Claro, crianças são nossa responsabilidade e é nosso dever evitar que, nesta de experimentar, elas enfiem os pés pelas mãos e se machuquem, e se machuquem muito. Mas se a curiosidade e o interesse pelo que a gente não conhece estão entre as bases do ser humano, se são o ponto de partida pro nosso crescimento e, inclusive, pro avanço da nossa sociedade, e isso é indiscutível, então a gente precisa encontrar outros modelos de proteção. Que tipo de desenvolvimento teria uma criança que só se sentisse segura diante do que ela já sabe o que é, ou do que a mãe (ou pai, ou tia) dela lhe apresentou? Parece mais seguro agora, mas como seria o desempenho dela, intelectual e emocionalmente, daqui a uns 15 ou 20 anos, quando ela precisasse definitivamente enfrentar o mundão daí de fora? O que eu estaria fazendo nesta altura da minha vida se eu tivesse seguido somente por caminhos que eu já conheço, se não tivesse me aproximado daquele objeto estranho que até parecia um monstro, mas que na verdade era só uma pedrinha, só um obstáculo que eu precisava vencer?
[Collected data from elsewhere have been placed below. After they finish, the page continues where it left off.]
(** The planner treats the two sides alike: swapping the remote and the local
    tree swaps uploads with downloads and local with remote deletions, updates
    and moves, action by action, and the two versions of every item's own
    conflict. *)
Theorem plan_mirror remote local synced ids ro lo ids' ro' lo'
    (Hi : ids_order remote local synced ids) (Hi' : ids_order local remote synced ids') :
  (Plan local remote synced ids' ro' lo').1 ≡ₚ mirror <$> (Plan remote local synced ids ro lo).1 /\
  (forall id, sides <$> (planItem id local remote synced).2 = mirror_sides <$> (planItem id remote local synced).2).
Proof.
  split; [|intros id; apply planItem_mirror].
  assert (ids' ≡ₚ ids) as Hids.
  { unfold ids_order, all_ids in *. rewrite Hi, Hi'.
    by rewrite (comm_L (∪) (dom (Items local)) (dom (Items remote))). }
  unfold Plan, sortActions. simpl. rewrite !sort_slice_Permutation, Hids. clear Hi Hi' Hids.
  induction ids as [|id l IH]; csimpl; [done|]. rewrite fmap_app, IH.
  apply (reflexive_eq (R := (≡ₚ))). f_equal. apply planItem_mirror.
Qed.

(** ** Evaluated instances *)
Module Demo.
Definition item (id name ver : string) (deleted : option Time) : Item :=
  Build_Item id "owner" "root" name KindFile ver deleted 0%Z 0%Z.
Definition ver (v id : string) : Version := Build_Version v id ("sha256:" +:+ v) "" v "" "" "" "" 0%Z.
Definition tree (l : list (string * string * string)) : Tree :=
  Build_Tree (list_to_map (map (fun p => (p.1.1, item p.1.1 p.1.2 p.2 None)) l))
             (list_to_map (map (fun p => (p.1.1, ver p.2 p.1.1)) l)).

(** One item edited remotely, one moved locally, one deleted remotely, one new,
    one edited on both sides. *)
Definition synced : Tree := tree [("a", "A", "a1"); ("b", "B", "b1"); ("c", "C", "c1"); ("e", "E", "e1")].
Definition remote : Tree := tree [("a", "A", "a2"); ("b", "B", "b1"); ("d", "N", "d1"); ("e", "E", "e2")].
Definition local : Tree := tree [("a", "A", "a1"); ("b", "B2", "b1"); ("c", "C", "c1"); ("f", "N", "f1"); ("e", "E", "e3")].
Definition ids : list string := elements (all_ids remote local synced).
Definition the_plan := Plan remote local synced ids (map_to_list (Items remote)) (map_to_list (Items local)).

Example the_plan_is :
  map (fun a => (Type_ a, Action_ItemID a)) the_plan.1 =
    [(ActionUpdateLocal, "a"); (ActionMoveRemote, "b"); (ActionDeleteLocal, "c");
     (ActionDownload, "d"); (ActionUpload, "f")] /\
  map Conflict_ItemID the_plan.2 = ["d"; "e"].
Proof. split; vm_compute; reflexivity. Qed.

Lemma items_unique (t : Tree) (l : list (string * Item)) :
  tree_order t l ->
  (forallb (fun p => forallb (fun q => isDeleted p.2 || isDeleted q.2 || (Location p.2 != Location q.2)
      || (p.1 == q.1)) l) l) = true -> unique_locations t.
Proof.
  intros Hl Hb id1 i1 id2 i2 H1 H2 D1 D2 Hloc.
  rewrite <-(tree_order_elem t l) in H1, H2 by done.
  rewrite forallb_forall in Hb. apply list_elem_of_In in H1, H2. specialize (Hb _ H1).
  rewrite forallb_forall in Hb. specialize (Hb _ H2). simpl in Hb. rewrite D1, D2, Hloc in Hb.
  rewrite (bool_decide_eq_true_2 (Location i2 = Location i2)) in Hb by done. simpl in Hb. by to_prop.
Qed.

Lemma local_unique : unique_locations local.
Proof. apply (items_unique _ (map_to_list (Items local))); [apply tree_order_refl|vm_compute; reflexivity]. Qed.

Lemma plan_actions_safe_witness :
  action_justified "c" remote local synced (act ActionDeleteLocal "c" (ver "c1" "c")).
Proof.
  assert (act ActionDeleteLocal "c" (ver "c1" "c") ∈ the_plan.1) as Ha by by_deciding.
  exact (proj1 (plan_actions_safe remote local synced ids _ _ _ (ids_order_refl _ _ _) Ha)).
Defined.

Definition deleted_b : Tree := Build_Tree {["b" := item "b" "B" "" (Some 3%Z)]} ∅.

Lemma plan_complete_witness :
  present local "b" = true /\ present deleted_b "b" = false /\
  corrupt deleted_b "b" = false.
Proof.
  split; [vm_compute; reflexivity|]. split; [vm_compute; reflexivity|].
  refine (proj1 (plan_complete deleted_b deleted_b deleted_b
    (elements (all_ids deleted_b deleted_b deleted_b)) [] [] "b" (ids_order_refl _ _ _) _ _)).
  - vm_compute. intros a Ha. inversion Ha.
  - vm_compute. intros a Ha. inversion Ha.
Defined.

Lemma local_not_corrupt : no_corrupt local.
Proof.
  intros id. unfold corrupt, present.
  destruct (Items local !! id) as [i|] eqn:E; [|done].
  assert (forallb (fun p => negb (VersionID (version_of local p.1) == "")) (map_to_list (Items local)) = true) as Hall
    by (vm_compute; reflexivity).
  rewrite forallb_forall in Hall. specialize (Hall (id, i)).
  rewrite <-list_elem_of_In, elem_of_map_to_list in Hall. specialize (Hall E).
  apply negb_true_iff in Hall. simpl in Hall. rewrite Hall. apply andb_false_r.
Qed.

Lemma plan_converged_witness :
  Plan local local synced (elements (all_ids local local synced)) (map_to_list (Items local))
    (map_to_list (Items local)) = ([], []).
Proof.
  apply (plan_converged local synced); [auto with go|auto with go|auto with go|exact local_not_corrupt|exact local_unique].
Defined.

Lemma plan_order_independent_witness :
  (Plan remote local synced (reverse ids) (reverse (map_to_list (Items remote)))
     (reverse (map_to_list (Items local)))).1 = the_plan.1.
Proof.
  refine (proj1 (plan_order_independent remote local synced _ _ _ _ _ _ _ _ _ _ _ _ local_unique));
    unfold ids_order, tree_order; by rewrite ?reverse_Permutation.
Defined.

Lemma path_collisions_reported_witness :
  exists c, c ∈ the_plan.2 /\ Conflict_ItemID c = "d" /\
    LocalVer c = version_of local "f" /\ RemoteVer c = version_of remote "d".
Proof.
  apply (path_collisions_reported remote local synced ids _ _ "d" (item "d" "N" "d1" None) "f" (item "f" "N" "f1" None));
    try done; auto with go. exact local_unique.
Defined.

Lemma plan_mirror_witness :
  (Plan local remote synced (elements (all_ids local remote synced)) (map_to_list (Items local))
     (map_to_list (Items remote))).1 ≡ₚ mirror <$> the_plan.1.
Proof.
  refine (proj1 (plan_mirror remote local synced ids _ _ _ _ _ _ _)); auto with go.
Defined.
End Demo.

(** With two live local items at one location the conflicts do depend on the
    order in which Go visits the local tree: for one remote item at that
    location the plan reports the collision in one order, and nothing in the
    other. *)
Theorem plan_conflicts_depend_on_map_order :
  exists remote local synced ids ro lo1 lo2,
    ids_order remote local synced ids /\ tree_order remote ro /\
    tree_order local lo1 /\ tree_order local lo2 /\
    Plan remote local synced ids ro lo1 <> Plan remote local synced ids ro lo2.
Proof.
  set (two := Demo.tree [("a", "A", "a1"); ("b", "A", "b1")]).
  set (one := Demo.tree [("a", "A", "a1")]).
  exists one, two, two, (elements (all_ids one two two)), (map_to_list (Items one)),
    (map_to_list (Items two)), (reverse (map_to_list (Items two))).
  split_and!; [apply ids_order_refl|apply tree_order_refl|apply tree_order_refl
              |apply reverse_Permutation|vm_compute; discriminate].
Qed.

(** [ApplyEvent] recognizes an event it has applied by its time stamp alone:
    it drops any further event of an item, whatever its identifier and type (a
    deletion, say), whose time stamp is that of the item's last change; so it
    does not only ignore duplicates of one EventID. *)
Theorem apply_event_drops_equal_times tree evt1 evt2
    (Htype : Event_Type evt1 = EventDelete \/ Event_Type evt1 = EventMove \/
             Event_Type evt1 = EventCreate \/ Event_Type evt1 = EventUpdate)
    (Hitem : Event_ItemID evt2 = Event_ItemID evt1)
    (Htime : Event_CreatedAt evt2 = Event_CreatedAt evt1) :
  ApplyEvent (ApplyEvent tree evt1) evt2 = ApplyEvent tree evt1.
Proof.
  assert (exists i, Items (ApplyEvent tree evt1) !! Event_ItemID evt1 = Some i /\
                    UpdatedAt i = Event_CreatedAt evt1) as (i & Hi & Hu).
  { unfold ApplyEvent, hasAppliedEvent.
    destruct (Items tree !! Event_ItemID evt1) as [ex|] eqn:E.
    - destruct (UpdatedAt ex == Event_CreatedAt evt1) eqn:Eu; simpl; [to_prop; eauto|].
      destruct Htype as [-> |[-> |[-> | ->]]]; simpl; rewrite lookup_insert_eq; eexists; split; done.
    - destruct Htype as [-> |[-> |[-> | ->]]]; simpl; rewrite lookup_insert_eq; eexists; split; done. }
  unfold ApplyEvent at 1, hasAppliedEvent. rewrite Hitem, Htime, Hi, Hu.
  by rewrite bool_decide_eq_true_2.
Qed.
Meu menino anda caindo demais. Quase todo dia. A gente andou até brincando com isso, porque ele vem acumulando ralados no joelho e no relato da escola está quase sempre presente o aviso: levou um tombinho. Teve um dia que o tombinho foi um pouco mais caprichado, e ele cansou. Me disse na porta da sala, enquanto me mostrava o novo machucado e já sofria com a ardência que ia sentir mais tarde, na hora de tomar banho: “Já tenho uma solução, mãe. Nunca mais vou correr!” Ele disse isso com leveza, eu ri, mas fiz questão de esclarecer: “pode parar com isso. Criança corre, e corre muito. Já pensou que triste uma criança que não quer correr?” “Mas e se eu machucar?” “Se você se machucar a gente vai cuidar, você pode querer chorar um pouquinho, mas depois vai passar e você vai continuar correndo com sua velocidade máxima de herói, ué”. Ele sorriu. No dia seguinte, cuidei de colocar um tênis diferente, que talvez desse mais estabilidade, mas ele caiu de novo, e me pediu pra lavar com água fria. “É porque dói menos. Tá, mãe?”